| ACTIVITY |
Word for word, restate the lines from the start of the data down to the line with "baseArrayLayer : Z;", both included.

-------- SOURCE MATERIAL

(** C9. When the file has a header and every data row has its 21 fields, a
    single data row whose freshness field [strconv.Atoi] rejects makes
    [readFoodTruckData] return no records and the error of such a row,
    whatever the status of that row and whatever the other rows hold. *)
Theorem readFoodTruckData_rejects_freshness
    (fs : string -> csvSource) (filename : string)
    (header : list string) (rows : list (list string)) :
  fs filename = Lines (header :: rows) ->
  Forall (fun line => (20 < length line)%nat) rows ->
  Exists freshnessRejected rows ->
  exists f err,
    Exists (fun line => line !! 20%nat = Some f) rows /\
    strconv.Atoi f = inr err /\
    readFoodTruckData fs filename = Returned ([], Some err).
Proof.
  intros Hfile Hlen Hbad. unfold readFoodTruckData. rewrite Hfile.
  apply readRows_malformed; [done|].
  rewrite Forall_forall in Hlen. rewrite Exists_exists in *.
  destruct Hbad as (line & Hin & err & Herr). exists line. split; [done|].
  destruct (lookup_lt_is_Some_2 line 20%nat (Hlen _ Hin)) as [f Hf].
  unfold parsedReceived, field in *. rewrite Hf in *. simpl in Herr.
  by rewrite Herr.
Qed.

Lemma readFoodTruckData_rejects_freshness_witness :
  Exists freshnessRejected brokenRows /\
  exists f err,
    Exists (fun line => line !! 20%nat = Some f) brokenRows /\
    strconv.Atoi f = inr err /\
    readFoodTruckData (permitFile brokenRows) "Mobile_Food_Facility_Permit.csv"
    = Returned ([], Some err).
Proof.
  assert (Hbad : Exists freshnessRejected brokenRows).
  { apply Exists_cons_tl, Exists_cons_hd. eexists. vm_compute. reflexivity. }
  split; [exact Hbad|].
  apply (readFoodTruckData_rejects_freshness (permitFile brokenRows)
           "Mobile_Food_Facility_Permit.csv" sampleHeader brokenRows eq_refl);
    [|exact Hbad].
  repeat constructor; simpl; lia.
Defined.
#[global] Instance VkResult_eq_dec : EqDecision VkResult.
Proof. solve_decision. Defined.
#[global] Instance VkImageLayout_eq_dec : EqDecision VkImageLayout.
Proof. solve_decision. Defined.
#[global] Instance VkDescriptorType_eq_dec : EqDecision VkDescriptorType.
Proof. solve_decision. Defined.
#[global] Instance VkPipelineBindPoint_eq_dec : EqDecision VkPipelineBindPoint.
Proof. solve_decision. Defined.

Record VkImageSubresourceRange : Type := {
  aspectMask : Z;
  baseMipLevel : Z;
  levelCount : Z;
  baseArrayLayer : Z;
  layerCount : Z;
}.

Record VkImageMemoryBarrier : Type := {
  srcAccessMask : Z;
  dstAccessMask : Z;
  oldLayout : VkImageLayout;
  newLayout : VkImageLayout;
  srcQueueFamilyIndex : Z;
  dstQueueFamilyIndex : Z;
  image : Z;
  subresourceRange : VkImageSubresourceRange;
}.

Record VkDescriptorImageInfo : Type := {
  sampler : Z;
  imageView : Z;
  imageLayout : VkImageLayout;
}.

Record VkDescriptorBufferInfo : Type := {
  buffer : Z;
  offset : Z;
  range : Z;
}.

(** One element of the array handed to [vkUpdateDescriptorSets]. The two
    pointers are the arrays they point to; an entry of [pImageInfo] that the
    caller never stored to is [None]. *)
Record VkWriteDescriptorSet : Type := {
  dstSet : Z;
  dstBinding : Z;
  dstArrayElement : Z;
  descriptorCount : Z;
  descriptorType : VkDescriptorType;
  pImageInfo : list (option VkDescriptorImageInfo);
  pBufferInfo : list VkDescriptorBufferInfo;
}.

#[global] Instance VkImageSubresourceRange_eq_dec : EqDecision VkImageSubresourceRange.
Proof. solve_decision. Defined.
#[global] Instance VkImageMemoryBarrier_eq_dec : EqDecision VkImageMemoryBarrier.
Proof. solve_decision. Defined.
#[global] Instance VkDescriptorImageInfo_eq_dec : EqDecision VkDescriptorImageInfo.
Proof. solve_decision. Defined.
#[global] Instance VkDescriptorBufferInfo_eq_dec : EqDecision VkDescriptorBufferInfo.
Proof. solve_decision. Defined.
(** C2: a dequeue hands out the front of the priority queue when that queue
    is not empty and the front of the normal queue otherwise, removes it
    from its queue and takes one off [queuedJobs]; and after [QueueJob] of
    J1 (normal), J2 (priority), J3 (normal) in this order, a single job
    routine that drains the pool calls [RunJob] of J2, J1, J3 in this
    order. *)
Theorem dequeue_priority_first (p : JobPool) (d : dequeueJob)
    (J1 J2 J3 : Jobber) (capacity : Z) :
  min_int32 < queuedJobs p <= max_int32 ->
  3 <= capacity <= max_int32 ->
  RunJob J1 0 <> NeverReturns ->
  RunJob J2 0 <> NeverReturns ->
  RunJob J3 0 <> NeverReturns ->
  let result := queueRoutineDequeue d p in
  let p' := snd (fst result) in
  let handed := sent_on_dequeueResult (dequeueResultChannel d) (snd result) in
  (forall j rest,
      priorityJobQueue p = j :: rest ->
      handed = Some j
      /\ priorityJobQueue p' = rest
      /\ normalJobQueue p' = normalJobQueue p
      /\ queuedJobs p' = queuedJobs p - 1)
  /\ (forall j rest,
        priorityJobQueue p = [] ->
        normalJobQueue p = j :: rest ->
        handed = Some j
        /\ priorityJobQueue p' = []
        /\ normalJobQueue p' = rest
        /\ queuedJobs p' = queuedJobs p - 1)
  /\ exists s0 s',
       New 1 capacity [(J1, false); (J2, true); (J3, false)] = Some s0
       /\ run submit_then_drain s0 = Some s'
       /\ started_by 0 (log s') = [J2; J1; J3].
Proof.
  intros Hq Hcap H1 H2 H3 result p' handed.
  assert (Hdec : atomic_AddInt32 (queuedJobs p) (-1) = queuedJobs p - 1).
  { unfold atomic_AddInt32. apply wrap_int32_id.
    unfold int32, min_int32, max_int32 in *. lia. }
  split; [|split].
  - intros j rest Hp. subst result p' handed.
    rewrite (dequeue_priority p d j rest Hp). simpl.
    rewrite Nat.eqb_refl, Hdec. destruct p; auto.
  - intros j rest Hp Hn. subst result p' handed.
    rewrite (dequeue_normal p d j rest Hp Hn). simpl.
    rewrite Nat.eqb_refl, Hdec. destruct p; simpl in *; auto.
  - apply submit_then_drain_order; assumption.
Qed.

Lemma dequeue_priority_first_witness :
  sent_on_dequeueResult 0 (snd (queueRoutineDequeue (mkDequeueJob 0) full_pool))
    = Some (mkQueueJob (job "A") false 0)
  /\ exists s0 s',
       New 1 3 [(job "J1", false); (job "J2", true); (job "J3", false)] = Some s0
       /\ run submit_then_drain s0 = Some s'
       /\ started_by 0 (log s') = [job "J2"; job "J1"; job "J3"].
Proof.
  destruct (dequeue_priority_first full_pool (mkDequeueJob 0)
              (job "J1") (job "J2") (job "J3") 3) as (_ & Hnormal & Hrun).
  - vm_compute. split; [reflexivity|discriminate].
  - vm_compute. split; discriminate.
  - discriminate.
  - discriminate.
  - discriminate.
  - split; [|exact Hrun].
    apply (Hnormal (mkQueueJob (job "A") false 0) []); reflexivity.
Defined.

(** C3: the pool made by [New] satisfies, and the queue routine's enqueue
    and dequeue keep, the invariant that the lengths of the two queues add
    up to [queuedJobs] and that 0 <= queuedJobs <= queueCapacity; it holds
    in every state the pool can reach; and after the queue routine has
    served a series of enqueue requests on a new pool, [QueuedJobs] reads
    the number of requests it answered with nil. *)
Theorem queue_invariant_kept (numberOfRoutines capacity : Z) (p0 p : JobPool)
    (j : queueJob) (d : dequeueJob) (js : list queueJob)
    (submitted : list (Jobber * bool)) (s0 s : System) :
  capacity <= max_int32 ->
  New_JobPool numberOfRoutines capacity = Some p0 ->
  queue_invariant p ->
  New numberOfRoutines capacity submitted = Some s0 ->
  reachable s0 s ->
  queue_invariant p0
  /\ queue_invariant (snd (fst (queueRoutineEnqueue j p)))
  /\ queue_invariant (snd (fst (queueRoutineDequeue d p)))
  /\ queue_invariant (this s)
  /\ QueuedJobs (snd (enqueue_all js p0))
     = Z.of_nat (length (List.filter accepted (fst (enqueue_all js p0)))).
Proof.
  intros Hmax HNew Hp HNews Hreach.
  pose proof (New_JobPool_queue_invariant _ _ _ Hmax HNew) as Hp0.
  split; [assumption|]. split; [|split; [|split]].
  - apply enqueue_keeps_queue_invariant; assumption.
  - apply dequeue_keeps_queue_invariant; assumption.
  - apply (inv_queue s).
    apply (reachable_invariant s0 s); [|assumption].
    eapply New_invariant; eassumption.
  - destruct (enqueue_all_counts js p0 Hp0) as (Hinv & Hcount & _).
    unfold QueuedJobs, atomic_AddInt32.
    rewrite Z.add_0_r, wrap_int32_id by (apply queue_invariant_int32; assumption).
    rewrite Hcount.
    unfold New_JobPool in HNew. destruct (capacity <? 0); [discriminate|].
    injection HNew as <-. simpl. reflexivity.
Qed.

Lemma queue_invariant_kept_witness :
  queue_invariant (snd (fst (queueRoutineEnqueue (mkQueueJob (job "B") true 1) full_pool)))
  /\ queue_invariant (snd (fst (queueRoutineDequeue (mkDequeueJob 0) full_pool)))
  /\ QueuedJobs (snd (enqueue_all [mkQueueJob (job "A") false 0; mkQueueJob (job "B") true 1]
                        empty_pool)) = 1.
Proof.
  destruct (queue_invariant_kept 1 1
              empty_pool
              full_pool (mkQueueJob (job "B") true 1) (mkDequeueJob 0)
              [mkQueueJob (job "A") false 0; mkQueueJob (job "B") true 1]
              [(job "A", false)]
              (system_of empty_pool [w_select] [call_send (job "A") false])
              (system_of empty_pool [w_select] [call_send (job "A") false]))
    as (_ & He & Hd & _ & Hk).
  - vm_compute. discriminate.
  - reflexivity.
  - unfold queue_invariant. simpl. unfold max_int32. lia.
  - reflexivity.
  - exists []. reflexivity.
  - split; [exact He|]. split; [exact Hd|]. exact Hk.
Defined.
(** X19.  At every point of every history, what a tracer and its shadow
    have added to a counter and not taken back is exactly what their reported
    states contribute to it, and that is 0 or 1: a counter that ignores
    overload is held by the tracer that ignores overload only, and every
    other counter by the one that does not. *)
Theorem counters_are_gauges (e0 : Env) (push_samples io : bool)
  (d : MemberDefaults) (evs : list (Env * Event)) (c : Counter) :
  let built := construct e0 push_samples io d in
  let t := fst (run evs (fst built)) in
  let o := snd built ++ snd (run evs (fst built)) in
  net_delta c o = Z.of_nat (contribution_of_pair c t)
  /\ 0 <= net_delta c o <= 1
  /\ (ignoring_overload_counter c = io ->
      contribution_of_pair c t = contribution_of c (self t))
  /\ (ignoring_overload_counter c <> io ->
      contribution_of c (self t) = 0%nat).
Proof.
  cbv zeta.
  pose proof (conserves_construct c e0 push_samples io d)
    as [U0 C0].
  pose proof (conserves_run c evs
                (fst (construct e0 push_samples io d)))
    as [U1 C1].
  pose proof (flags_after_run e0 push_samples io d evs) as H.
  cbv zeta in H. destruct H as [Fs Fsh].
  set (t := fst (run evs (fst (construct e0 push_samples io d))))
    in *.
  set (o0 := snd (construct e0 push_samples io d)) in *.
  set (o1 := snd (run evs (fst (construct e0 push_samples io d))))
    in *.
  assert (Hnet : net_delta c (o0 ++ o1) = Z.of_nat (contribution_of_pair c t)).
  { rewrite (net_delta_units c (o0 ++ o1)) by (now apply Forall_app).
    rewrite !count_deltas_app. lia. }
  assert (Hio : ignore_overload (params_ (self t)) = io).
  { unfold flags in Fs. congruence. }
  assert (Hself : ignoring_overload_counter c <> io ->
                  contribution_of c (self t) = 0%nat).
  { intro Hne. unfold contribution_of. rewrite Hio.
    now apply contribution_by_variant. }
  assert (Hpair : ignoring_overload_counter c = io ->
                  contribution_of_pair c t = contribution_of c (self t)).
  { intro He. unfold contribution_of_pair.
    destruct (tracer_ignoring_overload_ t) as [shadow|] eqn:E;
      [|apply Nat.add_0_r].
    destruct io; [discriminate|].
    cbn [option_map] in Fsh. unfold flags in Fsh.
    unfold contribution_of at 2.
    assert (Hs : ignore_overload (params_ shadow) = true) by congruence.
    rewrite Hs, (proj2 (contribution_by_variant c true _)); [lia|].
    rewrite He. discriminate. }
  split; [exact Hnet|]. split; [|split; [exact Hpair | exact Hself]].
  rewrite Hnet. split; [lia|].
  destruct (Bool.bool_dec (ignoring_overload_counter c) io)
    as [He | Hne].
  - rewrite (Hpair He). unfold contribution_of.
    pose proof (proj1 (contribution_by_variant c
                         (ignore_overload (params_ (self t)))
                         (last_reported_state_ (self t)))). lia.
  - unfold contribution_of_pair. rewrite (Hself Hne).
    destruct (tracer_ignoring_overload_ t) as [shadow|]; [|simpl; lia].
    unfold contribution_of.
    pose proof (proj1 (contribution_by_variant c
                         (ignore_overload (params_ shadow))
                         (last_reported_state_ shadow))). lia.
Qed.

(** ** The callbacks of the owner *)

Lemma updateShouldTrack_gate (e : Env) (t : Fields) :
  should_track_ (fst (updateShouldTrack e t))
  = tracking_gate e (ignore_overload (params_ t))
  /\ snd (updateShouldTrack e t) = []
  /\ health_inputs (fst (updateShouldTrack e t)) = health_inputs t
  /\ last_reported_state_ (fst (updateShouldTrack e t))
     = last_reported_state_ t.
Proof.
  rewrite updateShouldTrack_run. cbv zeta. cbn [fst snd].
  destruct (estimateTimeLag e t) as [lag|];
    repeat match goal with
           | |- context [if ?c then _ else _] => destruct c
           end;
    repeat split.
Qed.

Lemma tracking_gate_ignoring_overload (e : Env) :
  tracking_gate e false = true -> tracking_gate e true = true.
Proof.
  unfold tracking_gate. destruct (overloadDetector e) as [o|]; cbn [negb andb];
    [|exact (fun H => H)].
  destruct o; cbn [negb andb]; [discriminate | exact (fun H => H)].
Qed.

----------------

| TASK ANSWER |
(** C9. When the file has a header and every data row has its 21 fields, a
    single data row whose freshness field [strconv.Atoi] rejects makes
    [readFoodTruckData] return no records and the error of such a row,
    whatever the status of that row and whatever the other rows hold. *)
Theorem readFoodTruckData_rejects_freshness
    (fs : string -> csvSource) (filename : string)
    (header : list string) (rows : list (list string)) :
  fs filename = Lines (header :: rows) ->
  Forall (fun line => (20 < length line)%nat) rows ->
  Exists freshnessRejected rows ->
  exists f err,
    Exists (fun line => line !! 20%nat = Some f) rows /\
    strconv.Atoi f = inr err /\
    readFoodTruckData fs filename = Returned ([], Some err).
Proof.
  intros Hfile Hlen Hbad. unfold readFoodTruckData. rewrite Hfile.
  apply readRows_malformed; [done|].
  rewrite Forall_forall in Hlen. rewrite Exists_exists in *.
  destruct Hbad as (line & Hin & err & Herr). exists line. split; [done|].
  destruct (lookup_lt_is_Some_2 line 20%nat (Hlen _ Hin)) as [f Hf].
  unfold parsedReceived, field in *. rewrite Hf in *. simpl in Herr.
  by rewrite Herr.
Qed.

Lemma readFoodTruckData_rejects_freshness_witness :
  Exists freshnessRejected brokenRows /\
  exists f err,
    Exists (fun line => line !! 20%nat = Some f) brokenRows /\
    strconv.Atoi f = inr err /\
    readFoodTruckData (permitFile brokenRows) "Mobile_Food_Facility_Permit.csv"
    = Returned ([], Some err).
Proof.
  assert (Hbad : Exists freshnessRejected brokenRows).
  { apply Exists_cons_tl, Exists_cons_hd. eexists. vm_compute. reflexivity. }
  split; [exact Hbad|].
  apply (readFoodTruckData_rejects_freshness (permitFile brokenRows)
           "Mobile_Food_Facility_Permit.csv" sampleHeader brokenRows eq_refl);
    [|exact Hbad].
  repeat constructor; simpl; lia.
Defined.
#[global] Instance VkResult_eq_dec : EqDecision VkResult.
Proof. solve_decision. Defined.
#[global] Instance VkImageLayout_eq_dec : EqDecision VkImageLayout.
Proof. solve_decision. Defined.
#[global] Instance VkDescriptorType_eq_dec : EqDecision VkDescriptorType.
Proof. solve_decision. Defined.
#[global] Instance VkPipelineBindPoint_eq_dec : EqDecision VkPipelineBindPoint.
Proof. solve_decision. Defined.

Record VkImageSubresourceRange : Type := {
  aspectMask : Z;
  baseMipLevel : Z;
  levelCount : Z;
  baseArrayLayer : Z;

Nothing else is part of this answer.